Friday, December 31, 2010

Review: Mansfield Park by Jane Austen

Having a Kindle can be, at first, intoxicating.  What books to download first?  What to read?  There are so many good ones, and so many that are FREE!  Yet, for some reason, my mind went immediately to one that I had picked up twelve years prior, and then put down with disinterest.  I wanted to give it another shot.  I really did.

And wow.  Am I glad now, that I took it up again!

Jane Austen.  Like millions of people before me, I think I might very well be in love with her.  I'm completely enamored of her writing style, and this book has skyrocketed right to the top of my list of favorite books ever.

I saw the 1999 film "Mansfield Park" when it was in theatres, and I fell in love with the heroine, Fanny Price, and her snobbish but (generally) well-meaning relatives, the Bertrams, especially her gallant and humble cousin Edmund.  The film Fanny Price is very diffferent from the literary heroine of the same name; however, she is no less endearing.  Movie-Fanny (played by Frances O'Connor) is fiesty, plucky, and adventurous, where Book-Fanny is quiet, demure, and delicate.  Both "incarnations" of Fanny Price are eminently relateable, though entirely different in nature.

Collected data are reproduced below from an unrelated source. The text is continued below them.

(** The loop's own steps come when it is there. *)
Definition ready (e : Happening) (t : Z) (st : Loop) : bool :=
  match e, l_at st with
  | NewTurn, Waiting until => until <=? t
  | NewTurn, Probing _ _ _ _ => false
  | Probed _, Waiting _ => false
  | _, _ => true
  end.

Fixpoint keeps_time (slack : Z) (st : Loop) (clock : Z) (hist : History) (now : Z) : bool :=
  match hist with
  | [] => (clock <=? now) && (now <=? due slack st)
  | (t, e) :: hist =>
      (clock <=? t) && (t <=? due slack st) && ready e t st
      && keeps_time slack (happens e t st).1 t hist now
  end.

(** At most [n] members, and specs of at most [i] seconds between turns and [d]
    seconds per probe. *)
Definition spec_within (i d : Z) (s : HealthSpec) : bool :=
  (Z.max (interval_secs s) 1 <=? i) && (Z.max (timeout_secs s) 1 <=? d).

Definition within (n : nat) (i d : Z) (e : Happening) : bool :=
  match e with
  | SetMembers addrs => bool_decide (length addrs <= n)%nat
  | SetSpec _ s => spec_within i d s
  | _ => true
  end.

(** How old a verdict can be: a wait between two turns of [n] probes. *)
Definition max_age (n : nat) (i d slack : Z) : Z :=
  secs i + slack + 2 * (Z.of_nat n * (secs d + slack)).

(** ** The turn as one operation *)

Definition probes (net : NetEnv R) (t : Z) (k : nat) : History := replicate k (t, Probed net).

Lemma settle_heap t st : l_heap (settle t st) = l_heap st.
Proof. unfold settle. by repeat case_match. Qed.

Lemma settle_pool t st : l_pool (settle t st) = l_pool st.
Proof. unfold settle. by repeat case_match. Qed.

Lemma settle_spec t st : spec (l_checker (settle t st)) = spec (l_checker st)
  /\ http (l_checker (settle t st)) = http (l_checker st).
Proof. unfold settle. by repeat case_match. Qed.

Lemma settle_probing t st s c rest since : l_at st = Probing s c rest since -> settle t st = st.
Proof. unfold settle. by intros ->. Qed.

Lemma happens_probed net t st s c l rest since be :
  l_at st = Probing s c (l :: rest) since -> l_heap st !! l = Some be ->
  happens (Probed net) t st =
  (settle t (at_ (go_on s c rest t)
     (with_pool (l_pool st) (set_healthy l (check net (addr be) s c) (l_heap st)) st)),
   [{| n_loc := l; n_addr := addr be; n_since := since; n_probe := Some (net, s, c) |}]).
Proof. intros H1 H2. unfold happens. by rewrite H1, H2. Qed.

Lemma probes_all net t s c rest : forall st since,
  rest <> [] -> l_at st = Probing s c rest since ->
  l_heap (run_checks (probes net t (length rest)) st).1 = probe_all net s c rest (l_heap st).
Proof.
  induction rest as [|l rest IH]; intros st since Hne Hat; [done|]. cbn [length probes replicate run_checks probe_all].
  set (st1 := (happens (Probed net) t st).1).
  assert (l_heap st1 = match l_heap st !! l with
                       | Some be => set_healthy l (check net (addr be) s c) (l_heap st)
                       | None => l_heap st end
          /\ l_at st1 = l_at (settle t (at_ (go_on s c rest t) st))) as [Hh Ha].
  { unfold st1, happens. rewrite Hat.
    destruct (l_heap st !! l) as [be|] eqn:E; cbn [fst]; rewrite settle_heap; split; try done.
    unfold settle, at_, with_pool. cbn. by repeat case_match. }
  destruct (happens (Probed net) t st) as [st1' ns] eqn:E. cbn [fst] in st1. subst st1.
  destruct (run_checks (replicate (length rest) (t, Probed net)) st1') as [st2 ns2] eqn:E2. cbn [fst].
  assert (l_heap st2 = probe_all net s c rest (l_heap st1')) as ->.
  { destruct rest as [|l2 rest]; [cbn in E2; by injection E2 as <- <-|].
    cbn [go_on] in Ha. rewrite (settle_probing _ (at_ _ st) s c (l2 :: rest) t) in Ha by done.
    pose proof (IH st1' t ltac:(done) Ha) as H1. unfold probes in H1. by rewrite E2 in H1. }
  rewrite Hh. by destruct (l_heap st !! l).
Qed.

(** A turn whose probes all meet the same world is [Health.round]. *)
Theorem turn_is_round net t st until :
  l_at st = Waiting until ->
  l_heap (run_checks ((t, NewTurn) :: probes net t (length (backends (l_pool st)))) st).1
  = (round net (l_pool st) (l_checker st) (l_heap st)).1.
Proof.
  intros Hat. cbn [run_checks]. unfold happens at 1. rewrite Hat. cbn [fst].
  destruct (backends (l_pool st)) as [|l rest] eqn:Eb.
  - cbn [go_on length probes replicate run_checks fst round]. by rewrite settle_heap, Eb.
  - cbn [go_on]. rewrite (settle_probing _ (at_ _ st) (spec (l_checker st)) (http (l_checker st)) (l :: rest) t) by done.
    pose proof (probes_all net t (spec (l_checker st)) (http (l_checker st)) (l :: rest)
      (at_ (Probing (spec (l_checker st)) (http (l_checker st)) (l :: rest) t) st) t ltac:(done) eq_refl) as H.
    destruct (run_checks _ _) as [st2 ns2]. cbn [fst] in *. rewrite H.
    cbn [round fst]. by rewrite Eb.
Qed.

(** ** How old a verdict is *)

(** The health of the backend at [l] is a verdict of [notes] begun since [r]. *)
Definition fresh (r : Z) (notes : list Note) (h : Heap) (l : loc) : Prop :=
  exists n, n ∈ notes /\ n_loc n = l /\ addr_at h l = Some (n_addr n) /\ is_healthy h l = verdict n
            /\ r <= n_since n.

(** The turn under way began at [r1], the one before at [r0]: the backends still to
    probe have the verdict of the turn before, the other members this turn's. *)
Definition timely (n : nat) (i d slack : Z) (notes : list Note) (st : Loop) (r0 r1 : Z) : Prop :=
  match l_at st with
  | Waiting until =>
      until <= r1 + Z.of_nat n * (secs d + slack) + secs i
      /\ forall l, l ∈ backends (l_pool st) -> fresh r1 notes (l_heap st) l
  | Probing s _ rest since =>
      spec_within i d s = true /\ (0 < length rest <= n)%nat
      /\ Forall (fun l => l < length (l_heap st))%nat rest
      /\ r1 <= since <= r1 + (Z.of_nat n - Z.of_nat (length rest)) * (secs d + slack)
      /\ r1 <= r0 + Z.of_nat n * (secs d + slack) + secs i + slack
      /\ forall l, l ∈ backends (l_pool st) -> fresh (if decide (l ∈ rest) then r0 else r1) notes (l_heap st) l
  end.

Definition loop_ok (n : nat) (i d slack : Z) (notes : list Note) (st : Loop) (clock : Z) : Prop :=
  Forall (fun l => l < length (l_heap st))%nat (backends (l_pool st))
  /\ (length (backends (l_pool st)) <= n)%nat
  /\ spec_within i d (spec (l_checker st)) = true
  /\ exists r0 r1, r0 <= r1 <= clock /\ timely n i d slack notes st r0 r1.

Lemma fresh_mono r r' notes notes' h l : r' <= r -> fresh r notes h l -> fresh r' (notes ++ notes') h l.
Proof. intros Hr (n & Hn & H1 & H2 & H3 & H4). exists n. split_and!; try done; [set_solver|lia]. Qed.

Lemma fresh_heap r notes h h' l : addr_at h' l = addr_at h l -> is_healthy h' l = is_healthy h l ->
  fresh r notes h l -> fresh r notes h' l.
Proof. intros E1 E2 (n & H1 & H2 & H3 & H4 & H5). exists n. by rewrite E1, E2. Qed.

Lemma probe_time_bounds i d s : spec_within i d s = true -> secs 1 <= probe_time s <= secs d.
Proof. unfold spec_within, probe_time, secs. intros. bool_to_prop. lia. Qed.

Lemma wait_time_bounds i d s : spec_within i d s = true -> secs 1 <= wait_time s <= secs i.
Proof. unfold spec_within, wait_time, secs. intros. bool_to_prop. lia. Qed.

(** At any time the loop has kept up to, no verdict on a member is too old. *)
Lemma loop_ok_fresh n i d slack notes st clock now : 0 <= slack -> 1 <= d ->
  loop_ok n i d slack notes st clock -> now <= due slack st ->
  forall l, l ∈ backends (l_pool st) -> fresh (now - max_age n i d slack) notes (l_heap st) l.
Proof.
  intros Hs Hd (_ & _ & _ & r0 & r1 & Hr & Ht) Hnow l Hl. unfold timely, due, max_age in *.
  assert (0 <= Z.of_nat n * (secs d + slack)) as Hp by (unfold secs; nia).
  rewrite <- (app_nil_r notes). destruct (l_at st) as [until|s c rest since].
  - destruct Ht as [Hu Hf]. eapply fresh_mono; [|by apply Hf]. lia.
  - destruct Ht as (Hsp & Hlen & _ & Hsi & Hr1 & Hf). apply probe_time_bounds in Hsp.
    eapply fresh_mono; [|by apply Hf].
    assert ((Z.of_nat n - Z.of_nat (length rest)) * (secs d + slack) + (secs d + slack)
            <= Z.of_nat n * (secs d + slack)) by (unfold secs in *; nia).
    case_decide; lia.
Qed.

Lemma settle_ok n i d slack notes st clock t :
  loop_ok n i d slack notes st clock -> clock <= t -> loop_ok n i d slack notes (settle t st) t.
Proof.
  intros (H1 & H2 & H3 & r0 & r1 & Hr & Ht) Hc. unfold settle. destruct (l_at st) as [until|] eqn:Ea.
  - destruct (woken (l_checker st)).
    + split_and!; try done. exists r0, r1. split; [lia|]. unfold timely in *. rewrite Ea in Ht. cbn. split; [lia|apply Ht].
    + split_and!; try done. exists r0, r1. split; [lia|done].
  - split_and!; try done. exists r0, r1. split; [lia|done].
Qed.

(** Each happening keeps it. *)
Lemma new_turn_ok n i d slack notes st clock t : 0 <= slack ->
  loop_ok n i d slack notes st clock -> clock <= t -> t <= due slack st ->
  loop_ok n i d slack notes (happens NewTurn t st).1 t.
Proof.
  intros Hs Hok Hc Hd. unfold happens, due in *. destruct (l_at st) as [until|] eqn:Ea; cbn [fst];
    [|rewrite <- (settle_probing t st _ _ _ _ Ea); by eapply settle_ok].
  apply (settle_ok _ _ _ _ _ _ t); [|lia]. destruct Hok as (H1 & H2 & H3 & r0 & r1 & Hr & Ht).
  pose proof (wait_time_bounds _ _ _ H3) as Hw. pose proof (probe_time_bounds _ _ _ H3) as Hp.
  unfold timely in Ht. rewrite Ea in Ht. destruct Ht as [Hu Hf]. split_and!; try done.
  exists r1, t. split; [lia|]. unfold timely, go_on, at_. cbn [l_at l_pool l_heap].
  destruct (backends (l_pool st)) as [|l rest] eqn:Eb.
  - split; [unfold secs in *; nia|]. intros l Hl. by apply not_elem_of_nil in Hl.
  - split_and!; try done; try lia; try (simpl; lia); [unfold secs in *; simpl in H2 |- *; nia|].
    intros m Hm. rewrite decide_True by done. by apply Hf.
Qed.
(** C23: The state file is the API's VIPs.  Of a registry in which no VIP of the API
    both runs and is pending: an [apply] that succeeds leaves in the file the VIPs
    there were, running and pending, with that one put; a [remove] that succeeds
    leaves them without that one, which no longer runs and is not pending either; a
    save that fails leaves the file as it was, if its name does not end in [.tmp]
    itself.  A new process that starts from the file, whatever can be started then,
    has every saved VIP (none of which is named like its configured one, see
    [load_state_replaces_config_vip]) either running with its spec or pending, not
    both, and no other, so its own saves lose none; and no call of the API ever makes a VIP both
    run and be pending, however it fails. *)
Theorem state_file_roundtrip env path r :
  state_file r = Some path -> not_twice r ->
  (forall name s r' b, apply env name s r = (r', inr b) ->
     saved_view r' = <[name := s]> (saved_view r)
     /\ files r' !! path = Some (to_json (saved_view r')))
  /\ (forall name r', remove env name r = (r', None) ->
     saved_view r' = delete name (saved_view r)
     /\ vips r' !! name = None /\ files r' !! path = Some (to_json (saved_view r')))
  /\ (with_extension_tmp path <> path -> forall r' e, save env r = (r', Some e) ->
     files r' !! path = files r !! path)
  /\ (forall envs r0 r1 n saved,
     state_file r0 = Some path -> files r0 !! path = Some (to_json saved) ->
     pending r0 = ∅ -> (forall k e, vips r0 !! k = Some e -> from_config e = true /\ saved !! k = None) ->
     load_state envs true r0 = (r1, n) -> saved_view r1 = saved /\ not_twice r1)
  /\ (forall name s, not_twice (apply env name s r).1 /\ not_twice (remove env name r).1).
Proof.
  intros Hpath Hone. split_and!; [by apply apply_saved|by apply remove_saved| |intros *; apply load_restores|].
  - intros Hne. by apply save_failed_keeps_file.
  - intros name s. split; [by apply not_twice_apply|by apply not_twice_remove].
Qed.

The world of Mansfield Park, a manor in Northamptonshire, England, at the turn of the 19th century, is beautiful and constantly proper, yet possess an undercurrent of turmoil and tempestuousness.  The primary characters -- Fanny, her cousins Edmund, Tom, Maria, and Julia, and their charming and tempting neighbors, brother and sister pair Mary and Henry Crawford -- attempt to walk the delicate line between what is proper in society, and what matters most in the depths of their hearts.  Without spoiling the ending for those of you who are yet to read it (and if you haven't read it, you should), some characters fail in this task, and some succeed.  It's a beautiful story, at its heart, a love story, absolutely timeless.

I only wish (as I said before) that I had discovered Lady Jane so much earlier, like when I was a misguided young woman with a torrid love life, instead of now that I am married very comfortably to a very steadfast and dependable man.  But no matter.  I will spend the majority of 2011 making up for lost time.